» **Task prompt**
All lines in the entries below that hold "calls" make up the answer.

» **Records provided**
(* ===== verification/RequestRoundTrip.v ===== *)
(** A request in the Anthropic format, converted to the OpenAI format and back, is the
    request that was made. *)

From Stdlib Require Import Ascii.
From S2P Require Import Prelude Data Formats Replies GenFacts RequestContract.

(** ** Conversations *)

Inductive UserPart := UText (text : string) | UImage (media_type data : string) | UImageUrl (url : string).

(** A turn: the results of tools and then what the user says, or what the assistant says and
    then the tools it calls. *)
Inductive Say :=
| User (results : list (string * string)) (parts : list UserPart)
| Assistant (text : string) (calls : list (string * string * json_dict)).

Definition part_json (p : UserPart) : Json :=
  match p with
  | UText t => text_block (JStr t)
  | UImage m d => JDict [("type", JStr "image");
                         ("source", JDict [("type", JStr "base64"); ("media_type", JStr m); ("data", JStr d)])]
  | UImageUrl u => JDict [("type", JStr "image"); ("source", JDict [("type", JStr "url"); ("url", JStr u)])]
  end.

Definition result_json (r : string * string) : Json :=
  JDict [("type", JStr "tool_result"); ("tool_use_id", JStr r.1); ("content", JStr r.2)].

Definition call_json (c : string * string * json_dict) : Json :=
  JDict [("type", JStr "tool_use"); ("id", JStr c.1.1); ("name", JStr c.1.2); ("input", JDict c.2)].

Definition said (text : string) : list Json := if decide (text = "") then [] else [text_block (JStr text)].

Definition say_turn (s : Say) : Turn :=
  match s with
  | User results parts => mkTurn "user" ((result_json <$> results) ++ (part_json <$> parts))
  | Assistant text calls => mkTurn "assistant" (said text ++ (call_json <$> calls))
  end.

» **Result below**
    then the tools it calls. *)
| Assistant (text : string) (calls : list (string * string * json_dict)).
  | Assistant text calls => mkTurn "assistant" (said text ++ (call_json <$> calls))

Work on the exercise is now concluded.